*YOUR ASSIGNMENT:* Restating every entry exactly is the whole task.

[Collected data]
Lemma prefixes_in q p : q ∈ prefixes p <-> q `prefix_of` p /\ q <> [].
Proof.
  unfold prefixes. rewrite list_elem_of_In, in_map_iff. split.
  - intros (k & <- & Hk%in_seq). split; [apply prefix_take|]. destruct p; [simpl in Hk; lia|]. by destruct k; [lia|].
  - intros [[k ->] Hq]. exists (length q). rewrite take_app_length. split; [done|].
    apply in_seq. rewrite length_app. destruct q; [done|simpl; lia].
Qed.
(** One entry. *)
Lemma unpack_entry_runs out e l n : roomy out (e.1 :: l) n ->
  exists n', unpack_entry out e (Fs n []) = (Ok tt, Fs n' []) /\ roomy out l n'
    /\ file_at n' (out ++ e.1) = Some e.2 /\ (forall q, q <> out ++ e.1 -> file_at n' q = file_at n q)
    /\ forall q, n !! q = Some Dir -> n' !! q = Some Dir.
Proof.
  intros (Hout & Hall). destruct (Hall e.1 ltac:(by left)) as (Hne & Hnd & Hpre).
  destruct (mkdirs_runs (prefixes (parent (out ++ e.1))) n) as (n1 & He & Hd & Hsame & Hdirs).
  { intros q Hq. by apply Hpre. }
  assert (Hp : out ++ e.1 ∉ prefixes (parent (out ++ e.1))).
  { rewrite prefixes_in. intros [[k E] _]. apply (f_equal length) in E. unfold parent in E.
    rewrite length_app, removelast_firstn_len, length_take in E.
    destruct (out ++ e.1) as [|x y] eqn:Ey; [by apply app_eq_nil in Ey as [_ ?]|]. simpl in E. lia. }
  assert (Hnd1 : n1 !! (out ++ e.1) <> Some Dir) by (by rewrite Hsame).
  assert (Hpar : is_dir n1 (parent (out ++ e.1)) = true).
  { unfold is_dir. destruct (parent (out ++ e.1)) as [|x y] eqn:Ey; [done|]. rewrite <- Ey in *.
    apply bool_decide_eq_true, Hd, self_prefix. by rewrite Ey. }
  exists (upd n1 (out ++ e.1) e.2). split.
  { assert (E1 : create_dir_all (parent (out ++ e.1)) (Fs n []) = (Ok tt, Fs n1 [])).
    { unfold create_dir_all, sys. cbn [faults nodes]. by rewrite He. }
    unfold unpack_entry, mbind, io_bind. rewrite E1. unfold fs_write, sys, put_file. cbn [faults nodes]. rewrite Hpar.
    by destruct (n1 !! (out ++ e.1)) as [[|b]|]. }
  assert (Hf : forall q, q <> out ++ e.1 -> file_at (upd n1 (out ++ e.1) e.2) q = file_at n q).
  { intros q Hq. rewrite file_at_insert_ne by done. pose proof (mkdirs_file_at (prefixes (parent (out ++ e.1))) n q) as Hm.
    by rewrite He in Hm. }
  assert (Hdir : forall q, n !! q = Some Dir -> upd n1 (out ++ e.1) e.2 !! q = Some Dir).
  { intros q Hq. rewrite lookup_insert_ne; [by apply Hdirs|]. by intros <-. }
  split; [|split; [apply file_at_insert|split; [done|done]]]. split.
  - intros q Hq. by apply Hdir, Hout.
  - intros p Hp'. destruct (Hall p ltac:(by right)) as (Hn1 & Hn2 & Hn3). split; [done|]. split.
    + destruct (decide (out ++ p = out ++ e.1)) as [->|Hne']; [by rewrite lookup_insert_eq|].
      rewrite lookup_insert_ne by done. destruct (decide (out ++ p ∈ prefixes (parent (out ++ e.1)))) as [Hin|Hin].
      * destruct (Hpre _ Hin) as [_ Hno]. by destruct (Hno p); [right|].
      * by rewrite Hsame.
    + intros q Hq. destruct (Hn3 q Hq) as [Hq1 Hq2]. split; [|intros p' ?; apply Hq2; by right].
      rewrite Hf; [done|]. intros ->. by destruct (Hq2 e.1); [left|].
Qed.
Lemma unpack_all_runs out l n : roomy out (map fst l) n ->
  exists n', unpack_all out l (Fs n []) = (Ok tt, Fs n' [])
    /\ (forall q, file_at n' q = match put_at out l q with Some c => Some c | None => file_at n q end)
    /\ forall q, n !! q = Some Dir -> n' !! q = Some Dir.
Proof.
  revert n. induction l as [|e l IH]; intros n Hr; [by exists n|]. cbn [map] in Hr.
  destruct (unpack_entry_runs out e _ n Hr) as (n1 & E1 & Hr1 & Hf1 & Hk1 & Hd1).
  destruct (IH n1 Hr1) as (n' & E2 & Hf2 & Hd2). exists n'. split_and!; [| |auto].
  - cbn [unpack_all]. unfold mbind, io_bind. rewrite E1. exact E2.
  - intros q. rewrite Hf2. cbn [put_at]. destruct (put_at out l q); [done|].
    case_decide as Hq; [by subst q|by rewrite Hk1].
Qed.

*EXERCISE ANSWER:*
Lemma prefixes_in q p : q ∈ prefixes p <-> q `prefix_of` p /\ q <> [].
Proof.
  unfold prefixes. rewrite list_elem_of_In, in_map_iff. split.
  - intros (k & <- & Hk%in_seq). split; [apply prefix_take|]. destruct p; [simpl in Hk; lia|]. by destruct k; [lia|].
  - intros [[k ->] Hq]. exists (length q). rewrite take_app_length. split; [done|].
    apply in_seq. rewrite length_app. destruct q; [done|simpl; lia].
Qed.
(** One entry. *)
Lemma unpack_entry_runs out e l n : roomy out (e.1 :: l) n ->
  exists n', unpack_entry out e (Fs n []) = (Ok tt, Fs n' []) /\ roomy out l n'
    /\ file_at n' (out ++ e.1) = Some e.2 /\ (forall q, q <> out ++ e.1 -> file_at n' q = file_at n q)
    /\ forall q, n !! q = Some Dir -> n' !! q = Some Dir.
Proof.
  intros (Hout & Hall). destruct (Hall e.1 ltac:(by left)) as (Hne & Hnd & Hpre).
  destruct (mkdirs_runs (prefixes (parent (out ++ e.1))) n) as (n1 & He & Hd & Hsame & Hdirs).
  { intros q Hq. by apply Hpre. }
  assert (Hp : out ++ e.1 ∉ prefixes (parent (out ++ e.1))).
  { rewrite prefixes_in. intros [[k E] _]. apply (f_equal length) in E. unfold parent in E.
    rewrite length_app, removelast_firstn_len, length_take in E.
    destruct (out ++ e.1) as [|x y] eqn:Ey; [by apply app_eq_nil in Ey as [_ ?]|]. simpl in E. lia. }
  assert (Hnd1 : n1 !! (out ++ e.1) <> Some Dir) by (by rewrite Hsame).
  assert (Hpar : is_dir n1 (parent (out ++ e.1)) = true).
  { unfold is_dir. destruct (parent (out ++ e.1)) as [|x y] eqn:Ey; [done|]. rewrite <- Ey in *.
    apply bool_decide_eq_true, Hd, self_prefix. by rewrite Ey. }
  exists (upd n1 (out ++ e.1) e.2). split.
  { assert (E1 : create_dir_all (parent (out ++ e.1)) (Fs n []) = (Ok tt, Fs n1 [])).
    { unfold create_dir_all, sys. cbn [faults nodes]. by rewrite He. }
    unfold unpack_entry, mbind, io_bind. rewrite E1. unfold fs_write, sys, put_file. cbn [faults nodes]. rewrite Hpar.
    by destruct (n1 !! (out ++ e.1)) as [[|b]|]. }
  assert (Hf : forall q, q <> out ++ e.1 -> file_at (upd n1 (out ++ e.1) e.2) q = file_at n q).
  { intros q Hq. rewrite file_at_insert_ne by done. pose proof (mkdirs_file_at (prefixes (parent (out ++ e.1))) n q) as Hm.
    by rewrite He in Hm. }
  assert (Hdir : forall q, n !! q = Some Dir -> upd n1 (out ++ e.1) e.2 !! q = Some Dir).
  { intros q Hq. rewrite lookup_insert_ne; [by apply Hdirs|]. by intros <-. }
  split; [|split; [apply file_at_insert|split; [done|done]]]. split.
  - intros q Hq. by apply Hdir, Hout.
  - intros p Hp'. destruct (Hall p ltac:(by right)) as (Hn1 & Hn2 & Hn3). split; [done|]. split.
    + destruct (decide (out ++ p = out ++ e.1)) as [->|Hne']; [by rewrite lookup_insert_eq|].
      rewrite lookup_insert_ne by done. destruct (decide (out ++ p ∈ prefixes (parent (out ++ e.1)))) as [Hin|Hin].
      * destruct (Hpre _ Hin) as [_ Hno]. by destruct (Hno p); [right|].
      * by rewrite Hsame.
    + intros q Hq. destruct (Hn3 q Hq) as [Hq1 Hq2]. split; [|intros p' ?; apply Hq2; by right].
      rewrite Hf; [done|]. intros ->. by destruct (Hq2 e.1); [left|].
Qed.
Lemma unpack_all_runs out l n : roomy out (map fst l) n ->
  exists n', unpack_all out l (Fs n []) = (Ok tt, Fs n' [])
    /\ (forall q, file_at n' q = match put_at out l q with Some c => Some c | None => file_at n q end)
    /\ forall q, n !! q = Some Dir -> n' !! q = Some Dir.
Proof.
  revert n. induction l as [|e l IH]; intros n Hr; [by exists n|]. cbn [map] in Hr.
  destruct (unpack_entry_runs out e _ n Hr) as (n1 & E1 & Hr1 & Hf1 & Hk1 & Hd1).
  destruct (IH n1 Hr1) as (n' & E2 & Hf2 & Hd2). exists n'. split_and!; [| |auto].
  - cbn [unpack_all]. unfold mbind, io_bind. rewrite E1. exact E2.
  - intros q. rewrite Hf2. cbn [put_at]. destruct (put_at out l q); [done|].
    case_decide as Hq; [by subst q|by rewrite Hk1].
Qed.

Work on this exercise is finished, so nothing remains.